■ **TASK DETAILS**
For the records below, print the lines from the line with "lane_l : D;" through the line with "timestamp : D;" exactly as written; include both end lines and exclude the rest.

■ **INPUT RECORDS**

(** * Cruise MLP evaluator: feature extraction and evaluation loop

    A shallow embedding of
    [modules/prediction/evaluator/vehicle/cruise_mlp_evaluator.cc]
    together with the properties of its feature blocks.

    C++ [double] values are kept abstract: every function is written over
    a type [D] with the operations the source applies to doubles
    ([DoubleOps]).  The structural results (which branch runs, how long a
    block is, where a value lands) hold for every interpretation of those
    operations; the geometric round trip is proved for the instance over
    the real numbers, and the concrete runs use exact rationals. *)

From Stdlib Require Import ZArith List Bool Lia QArith Qround Reals Lra.
From stdpp Require Import base option list.
Import ListNotations.

Set Implicit Arguments.
Unset Strict Implicit.

(** ** Arithmetic on doubles *)

(** The operations of the source on [double]: conversions from integers
    (also used for literals), the four operations, unary minus, the strict
    comparison, [std::numeric_limits<double>::epsilon()], the narrowing cast
    to [float], and the library functions [std::sqrt], [std::atan2],
    [std::cos], [std::sin] and [common::math::NormalizeAngle]. *)
Class DoubleOps (D : Type) := {
  d_of_Z : Z -> D;
  dadd : D -> D -> D;
  dsub : D -> D -> D;
  dmul : D -> D -> D;
  ddiv : D -> D -> D;
  dneg : D -> D;
  dlt : D -> D -> bool;
  depsilon : D;
  dfloat : D -> D;
  dsqrt : D -> D;
  datan2 : D -> D -> D;
  dcos : D -> D;
  dsin : D -> D;
  NormalizeAngle : D -> D
}.

Declare Scope double_scope.
Delimit Scope double_scope with dbl.
Notation "x + y" := (dadd x y) : double_scope.
Notation "x - y" := (dsub x y) : double_scope.
Notation "x * y" := (dmul x y) : double_scope.
Notation "x / y" := (ddiv x y) : double_scope.
Notation "- x" := (dneg x) : double_scope.
Notation "x <? y" := (dlt x y) : double_scope.
Notation "x >? y" := (dlt y x) : double_scope.

(** ** Data model (protobuf messages read and written by the evaluator) *)

Section DataModel.
Variable D : Type.

Record Point := mkPoint { pt_x : D; pt_y : D }.

(** [LaneFeature]: lane-relative attributes of one observation. *)
Record LaneFeature := mkLaneFeature {
  angle_diff : D;
  lane_l : D;
  dist_to_left_boundary : D;
  dist_to_right_boundary : D;
  lane_turn_type : Z
}.

Record LanePoint := mkLanePoint {
  lp_position : option Point;
  lp_heading : D;
  kappa : D
}.

Record LaneSegment := mkLaneSegment { lane_point : list LanePoint }.

Record NearbyObstacle := mkNearbyObstacle {
  no_id : option Z;
  no_s : D;
  no_l : D
}.

(** [probability] and [time_to_lane_center] are optional fields: [None]
    until a setter runs.  [mlp_features] is the repeated field of the
    sequence's [features] record. *)
Record LaneSequence := mkLaneSequence {
  lane_segment : list LaneSegment;
  vehicle_on_lane : bool;
  nearby_obstacle : list NearbyObstacle;
  probability : option D;
  time_to_lane_center : option D;
  mlp_features : list D
}.

Record LaneGraph := mkLaneGraph { lane_sequence : list LaneSequence }.

Record Lane := mkLane {
  lane_feature : option LaneFeature;
  lane_graph : option LaneGraph
}.

(** [Feature]: one observation of an obstacle. *)
Record Feature := mkFeature {
  IsInitialized : bool;
  timestamp : D;
  position : option Point;
  velocity : option Point;
  acceleration : option Point;
  velocity_heading : option D;
  speed : D;
  length_ : D;
  lane : option Lane
}.

(** Modelled from the spec: the [Obstacle] class is declared outside this
    file.  An obstacle is an identifier and an ordered history of
    observations, most recent first, whose element 0 is the latest one;
    [timestamp()] is the latest observation's. *)
Record Obstacle := mkObstacle {
  id : Z;
  latest_feature : Feature;
  older_features : list Feature
}.

Definition feature_history (o : Obstacle) : list Feature :=
  latest_feature o :: older_features o.

Definition history_size (o : Obstacle) : nat := length (feature_history o).

Definition obstacle_timestamp (o : Obstacle) : D := timestamp (latest_feature o).

(** Configuration: the gflags the evaluator reads, and the two size
    constants of its header that the source does not fix here. *)
Record Config := mkConfig {
  FLAGS_cruise_historical_frame_length : nat;
  FLAGS_prediction_trajectory_time_length : D;
  FLAGS_prediction_offline_mode : bool;
  FLAGS_default_s_if_no_obstacle_in_lane_sequence : D;
  FLAGS_default_l_if_no_obstacle_in_lane_sequence : D;
  FLAGS_double_precision : D;
  OBSTACLE_FEATURE_SIZE : nat;
  LANE_POINTS_SIZE : nat
}.
End DataModel.

Arguments mkLaneSegment {D} _.
Arguments mkLaneGraph {D} _.

(** Modelled from the spec: the header constants [INTERACTION_FEATURE_SIZE]
    and [SINGLE_LANE_FEATURE_SIZE] are missing from the source; the feature
    vector is laid out as interaction-block(8) and lane points times 4. *)
Definition INTERACTION_FEATURE_SIZE : nat := 8.
Definition SINGLE_LANE_FEATURE_SIZE : nat := 4.

(** ** Numeric helpers *)

Section Helpers.
Context {D : Type} {ops : DoubleOps D}.
Local Open Scope double_scope.

Definition d0 : D := d_of_Z 0.

(** Accessors of an optional message return the default value when the
    field is absent. *)
Definition point_x (p : option (Point D)) : D :=
  match p with Some q => pt_x q | None => d0 end.
Definition point_y (p : option (Point D)) : D :=
  match p with Some q => pt_y q | None => d0 end.
Definition velocity_heading_value (f : Feature D) : D :=
  match velocity_heading f with Some h => h | None => d0 end.

(** Element access of a vector at an index known to be in range. *)
Definition at_ {A} (dflt : A) (l : list A) (i : nat) : A :=
  match l !! i with Some v => v | None => dflt end.

Definition front {A} (dflt : A) (l : list A) : A := at_ dflt l 0.
Definition back {A} (dflt : A) (l : list A) : A := at_ dflt l (length l - 1).

(** The elements [nums[start]], ..., [nums[min end (size-1)]]. *)
Definition mean_range (nums : list D) (start end_ : nat) : list D :=
  take (S end_ - start) (drop start nums).

Definition ComputeMean (nums : list D) (start end_ : nat) : D :=
  let visited := mean_range nums start end_ in
  let count := length visited in
  let sum := fold_left dadd visited d0 in
  if (count =? 0)%nat then d0 else sum / d_of_Z (Z.of_nat count).

(** A CHECK that fails aborts the process: [None]. *)
Definition VectorToMatrixXf_row (nums : list D) (start_index end_index : nat)
  : option (list (list D)) :=
  if negb (start_index <? end_index)%nat then None
  else if negb (end_index <=? length nums)%nat then None
  else Some [map dfloat (take (end_index - start_index) (drop start_index nums))].

Fixpoint rows_of (cells : list D) (num_row num_col : nat) : list (list D) :=
  match num_row with
  | O => []
  | S r => take num_col cells :: rows_of (drop num_col cells) r num_col
  end.

Definition VectorToMatrixXf (nums : list D) (start_index end_index : nat)
    (output_num_row output_num_col : nat) : option (list (list D)) :=
  if negb (start_index <? end_index)%nat then None
  else if negb (end_index <=? length nums)%nat then None
  else if negb (end_index - start_index =? output_num_row * output_num_col)%nat
  then None
  else Some (rows_of
               (map dfloat (take (end_index - start_index) (drop start_index nums)))
               output_num_row output_num_col).

Definition WorldCoordToObjCoord (input_world_coord obj_world_coord : D * D)
    (obj_world_angle : D) : D * D :=
  let x_diff := fst input_world_coord - fst obj_world_coord in
  let y_diff := snd input_world_coord - snd obj_world_coord in
  let rho := dsqrt (x_diff * x_diff + y_diff * y_diff) in
  let theta := datan2 y_diff x_diff - obj_world_angle in
  (dcos theta * rho, dsin theta * rho).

■ **EXPECTED ANSWER**
  lane_l : D;
  dist_to_left_boundary : D;
  dist_to_right_boundary : D;
  lane_turn_type : Z
}.

Record LanePoint := mkLanePoint {
  lp_position : option Point;
  lp_heading : D;
  kappa : D
}.

Record LaneSegment := mkLaneSegment { lane_point : list LanePoint }.

Record NearbyObstacle := mkNearbyObstacle {
  no_id : option Z;
  no_s : D;
  no_l : D
}.

(** [probability] and [time_to_lane_center] are optional fields: [None]
    until a setter runs.  [mlp_features] is the repeated field of the
    sequence's [features] record. *)
Record LaneSequence := mkLaneSequence {
  lane_segment : list LaneSegment;
  vehicle_on_lane : bool;
  nearby_obstacle : list NearbyObstacle;
  probability : option D;
  time_to_lane_center : option D;
  mlp_features : list D
}.

Record LaneGraph := mkLaneGraph { lane_sequence : list LaneSequence }.

Record Lane := mkLane {
  lane_feature : option LaneFeature;
  lane_graph : option LaneGraph
}.

(** [Feature]: one observation of an obstacle. *)
Record Feature := mkFeature {
  IsInitialized : bool;
  timestamp : D;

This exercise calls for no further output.